Directions
Show all lines from the data that include the word "only".

Excerpted data section start

(* ===== verification/LcSetInv.v ===== *)
(** * The invariant of the lock-coupling set

    The list in memory is a list of entries, each with its address, its value
    and the thread that holds its lock, if any.  A thread changes the list only
    next to a node it has locked ([trans]), and what the others know about the
    nodes they have locked is not affected ([next_to_stable], [owned_stable]).
    Every step keeps the invariant while the specification takes at most one
    step of its own. *)

From iris.proofmode Require Import proofmode.
From S2P Require Import Prelude CHeap HeapLogic Atomics LcSet LcSetSpec.
Import LcSet.

Record entry := mkEntry { addr : Z; val : Z; owner : option nat }.

(** ** Lists of entries *)

Section entries.
Implicit Types ns : list entry.

(** The address and the value of the first entry, or of the last node. *)
Definition start ns (lst : Z) : Z := match ns with [] => lst | en :: _ => addr en end.
Definition start_val ns : Z := match ns with [] => INT_MAX | en :: _ => val en end.

(** Thread [i] has locked [p], whose value is [pv] and whose successor is [c],
    of value [cv]. *)
Fixpoint next_to (i : nat) ns (lst p pv c cv : Z) : Prop :=
  match ns with
  | [] => False
  | en :: ns =>
      (en = mkEntry p pv (Some i) ∧ start ns lst = c ∧ start_val ns = cv) ∨
      next_to i ns lst p pv c cv
  end.

(** The nodes thread [i] has locked, in order. *)
Definition owned (i : nat) ns : list Z := addr <$> filter (λ en, owner en = Some i) ns.

(** What a step of thread [i] may do to the list. *)
Inductive trans (i : nat) : list entry → list entry → Prop :=
| trans_same ns : trans i ns ns
| trans_cons en ns ns' : trans i ns ns' → trans i (en :: ns) (en :: ns')
| trans_lock p v ns : trans i (mkEntry p v None :: ns) (mkEntry p v (Some i) :: ns)
| trans_unlock p v ns : trans i (mkEntry p v (Some i) :: ns) (mkEntry p v None :: ns)
| trans_insert x xv y e ns :
    trans i (mkEntry x xv (Some i) :: ns) (mkEntry x xv (Some i) :: mkEntry y e None :: ns)
| trans_remove x xv y e ns :
    trans i (mkEntry x xv (Some i) :: mkEntry y e (Some i) :: ns) (mkEntry x xv (Some i) :: ns).

Lemma trans_app i l ns ns' : trans i ns ns' → trans i (l ++ ns) (l ++ ns').
Proof. intros H. induction l; simpl; [done|by constructor]. Qed.

Lemma trans_start i ns ns' lst :
  trans i ns ns' → start ns' lst = start ns lst ∧ start_val ns' = start_val ns.
Proof. by intros []. Qed.

Lemma next_to_stable i j ns ns' lst p pv c cv :
  i ≠ j → trans j ns ns' → next_to i ns lst p pv c cv → next_to i ns' lst p pv c cv.
Proof.
  intros Hij Ht. induction Ht as [ns|en ns ns' Ht IH| | | |]; simpl; try naive_solver.
  destruct (trans_start _ _ _ lst Ht) as [-> ->]. naive_solver.
Qed.

Lemma owned_cons i en ns :
  owned i (en :: ns) = (if decide (owner en = Some i) then [addr en] else []) ++ owned i ns.
Proof. unfold owned. rw filter_cons. by case_decide. Qed.

Lemma owned_eq i en ns : owner en = Some i → owned i (en :: ns) = addr en :: owned i ns.
Proof. intros H. by rw owned_cons decide_True. Qed.

Lemma owned_ne i en ns : owner en ≠ Some i → owned i (en :: ns) = owned i ns.
Proof. intros H. by rw owned_cons decide_False. Qed.

Lemma owned_app i l ns : owned i (l ++ ns) = owned i l ++ owned i ns.
Proof. unfold owned. by rw filter_app fmap_app. Qed.

Lemma owned_stable i j ns ns' : i ≠ j → trans j ns ns' → owned i ns' = owned i ns.
Proof.
  intros Hij Ht. induction Ht; rw ?owned_cons /=; repeat case_decide; simplify_eq/=; try done.
  all: by f_equal.
Qed.
(* ===== verification/LcSetTheorems.v ===== *)
(** * Theorems about the lock-coupling set and its client *)

From iris.proofmode Require Import proofmode.
From S2P Require Import Prelude CHeap HeapLogic Atomics LcSet LcSetSpec LcSetInv LcSetSystem LcSetClient LcSetSolo.
Import LcSet.

Section theorems.
Context {A : Allocator object} {AL : AllocatorLaws A}.
Context {At : Atomics object} {AtL : AtomicsLaws At}.

(** C37: under every schedule, threads that call [contains], [add] and [_remove]
    on values other than [INT_MIN] and [INT_MAX] run without faults or undefined
    behaviour (they stop only by [abort], when [malloc] fails), and are at all
    times where the threads of the atomic set are after a part of the same steps
    in the same order, with the same results. *)
Theorem set_linearizable (max : Z) (todos : list (list (op * Z))) (sched : list nat) (k : nat) :
  Forall (Forall (λ oe, in_range oe.2)) todos →
  match system max todos sched (mkMem ∅ k) with
  | Ok ((_, ts), _) => ∃ sched', sched' `sublist_of` sched ∧
      abs_thread <$> ts = Spec.threads (Spec.run sched' (Spec.init todos))
  | Err e => e = EAbort ∧ oom
  end.
Proof.
  intros Hr. pose proof (set_system_ok max todos sched k Hr) as H.
  destruct (system _ _ _ _) as [[[set ts] m]|e]; [|done]. destruct H as (sched' & Hsub & Hm).
  exists sched'. split; [done|]. destruct Hm as (mx & lst & ns & [(_ & _ & ->) _]). done.
Qed.

(** C38: no deadlock.  In every state a system reaches, unless all threads have
    finished there is one whose next step is not a failed attempt to lock. *)
Theorem set_deadlock_free (max : Z) (todos : list (list (op * Z))) (sched : list nat) (k : nat)
    (set : Z) (ts : list thread) (m : mem object) (i : nat) (t : thread) :
  Forall (Forall (λ oe, in_range oe.2)) todos →
  system max todos sched (mkMem ∅ k) = Ok ((set, ts), m) →
  ts !! i = Some t → finished t = false →
  ∃ j u, ts !! j = Some u ∧ finished u = false ∧ blocked m u = false.
Proof.
  intros Hr Hs. pose proof (set_system_ok max todos sched k Hr) as H. rw Hs in H.
  destruct H as (sched' & _ & Hm). by eapply deadlock_free.
Qed.

(** No leaks.  When no operation is under way, [dispose_set] frees every
    node and the set. *)
Theorem set_no_leaks (max : Z) (todos : list (list (op * Z))) (sched : list nat) (k fuel : nat)
    (set : Z) (ts : list thread) (m : mem object) :
  Forall (Forall (λ oe, in_range oe.2)) todos →
  system max todos sched (mkMem ∅ k) = Ok ((set, ts), m) →
  Forall (λ t, doing t = None) ts → sum_list_with length todos < fuel →
  ∃ m', dispose_set fuel set m = Ok (tt, m') ∧ heap m' = ∅.
Proof.
  intros Hr Hs Hts Hf. pose proof (set_system_ok max todos sched k Hr) as H. rw Hs in H.
  destruct H as (sched' & _ & mx & lst & ns & Hm).
  pose proof (Spec.set_size_run _ sched' _ (Spec.set_size_init todos)) as Hsize. unfold Spec.size_ok in Hsize.
  assert (size (Spec.elems (Spec.run sched' (Spec.init todos))) + 1 ≤ fuel) as Hg by lia.
  destruct m as [h k'].
  pose proof (wp_run _ _ _ _ h k' (set_dispose_wp fuel set mx lst ns ts _ Hts Hg) Hm) as Hd.
  destruct (dispose_set _ _ _) as [[[] m']|e]; [|by destruct Hd]. exists m'. by split.
Qed.

Context {Rn : Rand} {RL : RandLaws Rn}.
Import LcSetClient.

Lemma main_client argv a1 n a2 seed k :
  argv !! 1 = Some a1 → atoi a1 = (mret n : M (mem object) Z) →
  argv !! 2 = Some a2 → atoi a2 = (mret seed : M (mem object) Z) →
  match create_set n (mkMem ∅ k) with
  | Ok (set, m) => (∃ first last,
        hholds (set_at set n first ∗ chain [mkEntry first INT_MIN None] last)%I (heap m)) ∧
      ∀ sched, main argv sched (mkMem ∅ k) = client_run set sched (AMax 0, MMax) m
  | Err e => (e = EAbort ∧ oom) ∧ ∀ sched, main argv sched (mkMem ∅ k) = Err e
  end.
Proof.
  intros H1 Ha1 H2 Ha2.
  pose proof (wp_run oom _ emp%I _ ∅ k (emp_of (create_set_wp n)) eq_refl) as Hc.
  assert (∀ sched, main argv sched (mkMem ∅ k) =
    (set ← create_set n; client_run set sched (AMax 0, MMax)) (mkMem ∅ k)) as Hmain.
  { intros sched. unfold main, arg. rw H1 H2.
    unfold mbind, M_bind, mret, M_ret in *. rw Ha1 Ha2. done. }
  unfold mbind, M_bind in Hmain. by destruct (create_set n _) as [[set m]|e].
Qed.

(** C39: the client is safe, its assertion included, as long as [main] has not
    begun to dispose of the set: a run that stops has met a state in which it
    has, or [malloc] has failed. *)
Theorem lcset_client_safe (argv : list string) (a1 a2 : string) (n seed : Z)
    (sched : list client_thread) (k : nat) :
  argv !! 1 = Some a1 → atoi a1 = (mret n : M (mem object) Z) → (0 < n)%Z → int_range n →
  argv !! 2 = Some a2 → atoi a2 = (mret seed : M (mem object) Z) →
  (∀ sched1 c1 m1, sched1 `prefix_of` sched → main argv sched1 (mkMem ∅ k) = Ok (c1, m1) →
     disposing c1.2 = false) →
  match main argv sched (mkMem ∅ k) with
  | Ok (_, _) => True
  | Err e => e = EAbort ∧ oom
  end.
Proof.
  intros H1 Ha1 Hn Hr H2 Ha2 Hd. pose proof (main_client argv a1 n a2 seed k H1 Ha1 H2 Ha2) as Hc.
  destruct (create_set n _) as [[set m]|e].
  - destruct Hc as [(first & last & Hi) Hm]. rw Hm.
    apply client_run_safe with n; [done|done|by apply (h_in (set_client_start set n first last))|].
    intros sched1 c1 m1 Hpre Hrun. eapply Hd; [done|]. by rw Hm.
  - destruct Hc as [He Hm]. by rw Hm.
Qed.
(** C40: [main] does not join the adder and disposes of the set under it.  For
    every number of elements there is a schedule in which the adder has added all
    values, [main] has ended and all memory is free, whatever numbers [rand] yields
    and addresses [malloc] does.  And whenever [main] has ended before the adder,
    the adder never ends, under any further schedule: the next test of its loop
    reads the freed set. *)
Theorem adder_use_after_free (argv : list string) (a1 a2 : string) (n seed : Z) (k : nat) :
  argv !! 1 = Some a1 → atoi a1 = (mret n : M (mem object) Z) → (0 < n)%Z → int_range n →
  argv !! 2 = Some a2 → atoi a2 = (mret seed : M (mem object) Z) → ¬ oom →
  (∃ sched m, main argv sched (mkMem ∅ k) = Ok ((AMax n, MDone), m) ∧ heap m = ∅) ∧
  ∀ sched a m, main argv sched (mkMem ∅ k) = Ok ((a, MDone), m) → a ≠ ADone →
    ∀ sched' c m', main argv (sched ++ sched') (mkMem ∅ k) = Ok (c, m') →
      c.1 ≠ ADone ∧
      ∀ x, c.1 = AMax x → main argv (sched ++ sched' ++ [Adder]) (mkMem ∅ k) = Err EFault.
Proof.
  intros H1 Ha1 Hn Hr H2 Ha2 Hoom. pose proof (main_client argv a1 n a2 seed k H1 Ha1 H2 Ha2) as Hc.
  destruct (create_set n _) as [[set m0]|e]; [|by destruct Hc as [[_ He] _]].
  destruct Hc as [(first & last & Hi) Hm]. split.
  - eexists (adder_sched (Z.to_nat n) 0 ++ replicate (main_steps (Z.to_nat n)) Main).
    rw Hm. destruct m0 as [h k0].
    pose proof (wp_run oom _ _ _ h k0 (run_to_end set n first last Hn Hr) Hi) as Hrun.
    destruct (client_run _ _ _ _) as [[c m]|e]; [|by destruct Hrun]. destruct Hrun as [-> He].
    by exists m.
  - intros sched a m. setoid_rewrite Hm. intros Hs Ha sched' c m'. rw client_run_app.
    intros Hs'. apply bind_inv in Hs' as (c1 & m1 & Hs1 & Hs'). rw Hs in Hs1. simplify_eq.
    assert (set ≠ 0%Z) as Hset.
    { assert (set_at set n first ∗ chain [mkEntry first INT_MIN None] last ⊢ ⌜set ≠ 0%Z⌝) as Hp.
      { iIntros "[Hs _]". by iApply pointsto_nonnull. }
      by apply (h_in Hp) in Hi. }
    destruct (outlived_run set sched' _ m1 c m' Hs') as (Hd & Hc & Hno); [done|done| |].
    { by eapply (main_ended set sched). }
    split; [done|]. intros x Hx. rw client_run_app (bind_Ok _ _ _ _ _ Hs) client_run_app (bind_Ok _ _ _ _ _ Hs').
    destruct c as [a' r']. simpl in Hx. subst a'. by apply test_run_faults.
Qed.
End theorems.

Import LcSetClient.

(** ** Witnesses *)

(** Three threads in turns, and the last one alone. *)
Definition demo_todos : list (list (op * Z)) :=
  [[(Add, 5); (Remove, 5)]; [(Add, 5); (Contains, 5)]; [(Add, 3); (Contains, 5); (Remove, 4)]]%Z.

Definition demo_sched : list nat := concat (replicate 60 [0; 1; 2]) ++ replicate 20 2.

Lemma demo_in_range : Forall (Forall (λ oe, in_range oe.2)) demo_todos.
Proof. repeat constructor. Qed.

Definition demo_end : (Z * list thread) * mem object :=
  Eval vm_compute in
    match system (A := bump_allocator object) 10 demo_todos demo_sched (mkMem ∅ 0) with
    | Ok x => x
    | Err _ => ((0%Z, []), mkMem ∅ 0)
    end.

Lemma set_linearizable_witness :
  results <$> demo_end.1.2 = [[true; true]; [false; false]; [true; false; false]] ∧
  ∃ sched', sched' `sublist_of` demo_sched ∧
    abs_thread <$> demo_end.1.2 = Spec.threads (Spec.run sched' (Spec.init demo_todos)).
Proof.
  split; [vm_compute; reflexivity|].
  exact (set_linearizable (A := bump_allocator object) 10 demo_todos demo_sched 0 demo_in_range).
Defined.

(** Two threads wait for the lock of the first node, which the other holds. *)
Definition demo_wait : (Z * list thread) * mem object :=
  Eval vm_compute in
    match system (A := bump_allocator object) 10 demo_todos (concat (replicate 6 [0; 1; 2]))
            (mkMem ∅ 0) with
    | Ok x => x
    | Err _ => ((0%Z, []), mkMem ∅ 0)
    end.

Lemma set_deadlock_free_witness :
  map (blocked demo_wait.2) demo_wait.1.2 = [false; true; true] ∧
  ∃ j u, demo_wait.1.2 !! j = Some u ∧ finished u = false ∧ blocked demo_wait.2 u = false.
Proof.
  split; [vm_compute; reflexivity|].
  apply (set_deadlock_free (A := bump_allocator object) 10 demo_todos
    (concat (replicate 6 [0; 1; 2])) 0 demo_wait.1.1 demo_wait.1.2 demo_wait.2 0
    (mkThread (Some (FNext Add 5 1)) [(Remove, 5%Z)] [])).
  - exact demo_in_range.
  - vm_compute. reflexivity.
  - reflexivity.
  - reflexivity.
Defined.

Lemma set_no_leaks_witness :
  size (heap demo_end.2) = 4 ∧
  ∃ m', dispose_set 8 demo_end.1.1 demo_end.2 = Ok (tt, m') ∧ heap m' = ∅.
Proof.
  split; [vm_compute; reflexivity|].
  apply (set_no_leaks (A := bump_allocator object) 10 demo_todos demo_sched 0 8 demo_end.1.1
    demo_end.1.2 demo_end.2).
  - exact demo_in_range.
  - vm_compute. reflexivity.
  - repeat constructor.
  - apply Nat.ltb_lt. reflexivity.
Defined.

Definition client_sched : list client_thread := concat (replicate 30 [Adder; Main]).

(** Whether a run has not begun to dispose of the set. *)
Definition in_use_after (sched : list client_thread) : bool :=
  match main (A := bump_allocator object) ["lcset"; "2"; "7"] sched (mkMem ∅ 0) with
  | Ok (c, _) => negb (disposing c.2)
  | Err _ => true
  end.

Lemma client_sched_in_use sched :
  sched `prefix_of` client_sched → in_use_after sched = true.
Proof.
  intros [rest H]. assert (sched = take (length sched) client_sched) as Hs by (by rw H take_app_length).
  assert (length sched < 61) as Hl.
  { assert (length client_sched = 60) as Hc by done. rw H length_app in Hc. lia. }
  rw Hs. revert Hl. generalize (length sched). clear. intros n Hn.
  assert (forallb (λ n, in_use_after (take n client_sched)) (seq 0 61) = true) as Hall
    by (vm_compute; reflexivity).
  rw forallb_forall in Hall. apply Hall, in_seq. lia.
Qed.

Lemma lcset_client_safe_witness :
  ∃ c m, main (A := bump_allocator object) ["lcset"; "2"; "7"] client_sched (mkMem ∅ 0) = Ok (c, m).
Proof.
  pose proof (lcset_client_safe (A := bump_allocator object) ["lcset"; "2"; "7"] "2" "7" 2 7
    client_sched 0 eq_refl eq_refl ltac:(lia) ltac:(split; vm_compute; discriminate)
    eq_refl eq_refl) as H.
  assert (∀ sched1 c1 m1, sched1 `prefix_of` client_sched →
    main (A := bump_allocator object) ["lcset"; "2"; "7"] sched1 (mkMem ∅ 0) = Ok (c1, m1) →
    disposing c1.2 = false) as Hd.
  { intros sched1 c1 m1 Hpre Hrun. pose proof (client_sched_in_use sched1 Hpre) as Hu.
    unfold in_use_after in Hu. rw Hrun in Hu. by apply negb_true_iff. }
  specialize (H Hd). destruct (main _ client_sched _) as [[c m]|e]; [by exists c, m|].
  destruct H as [_ H]. by apply bump_no_oom in H.
Defined.

Lemma adder_use_after_free_witness :
  ∃ sched m, main (A := bump_allocator object) ["lcset"; "1"; "7"] sched (mkMem ∅ 0) =
      Ok ((AMax 1, MDone), m) ∧ heap m = ∅ ∧
    main (A := bump_allocator object) ["lcset"; "1"; "7"] (sched ++ [Adder]) (mkMem ∅ 0) = Err EFault.
Proof.
  destruct (adder_use_after_free (A := bump_allocator object) ["lcset"; "1"; "7"] "1" "7" 1 7 0
    eq_refl eq_refl ltac:(lia) ltac:(split; vm_compute; discriminate) eq_refl eq_refl
    (bump_no_oom object)) as [(sched & m & Hs & Hm) Hend].
  exists sched, m. split; [exact Hs|]. split; [exact Hm|].
  refine (proj2 (Hend sched (AMax 1) m Hs _ [] (AMax 1, MDone) m _) 1%Z eq_refl).
  - discriminate.
  - rw app_nil_r. exact Hs.
Defined.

Excerpted data section end

Result for this exercise
    and the thread that holds its lock, if any.  A thread changes the list only
    behaviour (they stop only by [abort], when [malloc] fails), and are at all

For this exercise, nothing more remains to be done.